Just over 100 years ago the residents of Adaminaby "crushed" into a school hall to see a wonderful concert of dance, songs, girls waving wands and boys picking up dumb bells.
The songs included "A Little Farm Well Tilled" and "Stay in Your own Backyard". There were many laughs, ovations and 20 guineas was raised for the school's library and sports material in a town described in 1903 as "the most flourishing town on the Monaro".
Now move forward to this Saturday, April 6, and you will see a packed schoolyard with songs as well and with students dancing with ribbons around a maypole as the town celebrates its public school's 150th birthday.
A lot has changed - the town has been moved - one of the few in Australia ever moved as one, when the Snowy Scheme was built. But then not a lot has changed. Now the townsfolk watch as a new part of the Snowy scheme gets underway with Snowy 2.0 just up the road.
And the school's P&C committee is still going hammer and tongs to raise funds for school equipment.
Now there's a plentiful schoolyard, peach trees that groan fruit, an oak tree-lined fence, a mini-farm that did have chickens until a quick fox visited recently, and an area where budding farmers can practise planting seeds.
There's an weatherboard school room that's not only survived the harshest winter but also father time. The school room, probably one of the oldest in any school has a tale like the town itself moved from place to place. It was built at Kiandra in 1907, and then was moved to the Old Adaminaby school site in 1948, before finding its way to the new site.
It's now the school's kitchen where students each Friday fire up pizzas in the wood-fired pizza oven for their family and friends. The school also has the oldest demountable classroom in NSW that's soon to be adorned by some beautiful ironwork. And there's still the bell, the bell that's called kids to school for over a century.
But history of the school is never far away, and principal, Petrina Baff, encourages students to do their own research, interviewing former students, one of them Jean Ware, 98, still living in town who remembered not only the teachers names when she was at school in the 1930s, but all the games they played.
"We played rounders (a bat and ball game), while the boys played football and cricket, and later we played tennis and hockey," she told student leader Chelsea.
"I lived in the main street (of the old town) and so it wasn't far for me to walk to school. Some kids rode a horse. They rang the bell and we lined up and we marched to class. There were three rooms."
Chelsea brought some laughs when she asked Mrs Ware if she received the cane.
They rang the bell and we lined up and we marched to class. There were three rooms.
- Jean Ware, 1930s Adaminaby school student
"Yes I did," she surprisingly said. "I remember why we were doing dictation and I didn't hear what word the teacher said and so I asked my friend next to me. We weren't supposed to talk and I got a wallop with the cane for talking. They were strict and we we treated like little mice."
Today's students looked at each quizzically imagining what caning was.
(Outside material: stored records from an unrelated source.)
Lemma init_terminates s t pc x :
  sy_threads s !! t = Some (TInit pc) →
  sy_state s = Terminating {| tm_explicit := x; tm_owner := Initializer |} →
  ∃ s', alone t s s' ∧ ∃ r, sy_state s' = Terminated r.
Proof.
  unfold sy_state. intros Ht Hs.
  assert (∀ s, sy_threads s !! t = Some (TInit IFailing) →
    en_state (sy_entry s) = Terminating {| tm_explicit := x; tm_owner := Initializer |} →
    ∃ s', alone t s s' ∧ ∃ r, en_state (sy_entry s') = Terminated r) as Hfail.
  { clear. intros s Ht Hs.
    eapply (worker_terminates (InitStep t ICleanup)); [cbn; rewrite Ht; reflexivity|reflexivity|].
    cbn. unfold initializer_cleanup. rewrite Hs. cbn.
    eapply cleaner_terminates; [cbn; by rewrite lookup_insert_eq|done]. }
  assert (∀ s, sy_threads s !! t = Some (TInit IRemoving) →
    en_state (sy_entry s) = Terminating {| tm_explicit := x; tm_owner := Initializer |} →
    ∃ s', alone t s s' ∧ ∃ r, en_state (sy_entry s') = Terminated r) as Hrem.
  { intros s0 Ht0 Hs0.
    eapply (worker_terminates (InitStep t IRemove)); [cbn; rewrite Ht0; reflexivity|reflexivity|].
    apply Hfail; [cbn; by rewrite lookup_insert_eq|done]. }
  destruct pc; auto.
  - eapply (worker_terminates (InitStep t IFail)); [cbn; rewrite Ht; reflexivity|reflexivity|].
    apply Hfail; [cbn; by rewrite lookup_insert_eq|done].
  - eapply (worker_terminates (InitStep t (IWrite (Some PrepareFault))));
      [cbn; rewrite Ht; reflexivity|reflexivity|].
    apply Hfail; [cbn; by rewrite lookup_insert_eq|]. cbn. unfold commit_failed. by rewrite Hs.
  - eapply (worker_terminates (InitStep t IElect));
      [cbn; rewrite Ht; cbn; unfold commit_election; rewrite Hs; reflexivity|reflexivity|].
    apply Hrem; [cbn; by rewrite lookup_insert_eq|]. cbn. unfold commit_failed. by rewrite Hs.
Qed.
Mrs Ware even remembered the teachers in the 1930s names, a Mr Slater and a Mr Trimm. She said, despite the one hit with the cane, she got on very well with her teachers and all were "very nice". She contracted polio and missed a year of school, but came back and repeated.
She told today's students of life in the Depression and also a drought where the cattle had no feed.
"In the Depression we had to ration milk and butter, but if you had anything extra, say you grew your own vegetables, we shared it with one another.
"A lot of people ran out of flour and we had a big bag of it and so we'd give out a few cups to keep them going. We baked our own bread."
Principal Petrina Baff said Adaminaby was still the same with people helping each other out in the community.
Mrs Ware then told a wonderful tale of an Aboriginal boy who gave back for the kindness shown to him in the Depression.
"You'd get a lot of swagmen coming through looking for work. We had an Aboriginal boy who camped over in the briars near us and he was doing it tough so we gave him some of our food. Then years later, you wouldn't believe he came back. He'd finally got work and with his first pay cheque he bought some lollies for all us kids, that was a big thing for us back then, to say thank you for helping him." They were a big bag of boiled lollies.
The new Adaminaby school has all the mod cons and teacher's aides needed for modern internet teaching, thanks to the hardworking P&C Committee. And the NSW Government has promised $40,000 of new fall mulch for the playground.
Things are a little easier than when Mrs Ware remembers swagmen scavenging old jam tins to make mugs out of them and even string them together to make little shelters. They'd also carve pine cones in shapes of birds. The students at school today are also into craft with their own pottery kiln and built their own pizza oven. You name the pizza, they can make it.
- Author's note: My mother's cousin Warren Snell was a principal at the current school back in the 70s-80s. Warren unfortunately passed away recently at Coolagolite, survived by his wife Peggy. Warren loved the school and could also indulge his past-time of trout fishing, going the early hard yards to catch a fish. Being principal you also had many community duties. He also read out the price changes for bookmakers at the races, and the author remembers helping him with the prices. I'm sure Warren would wish the school all the best for its big day.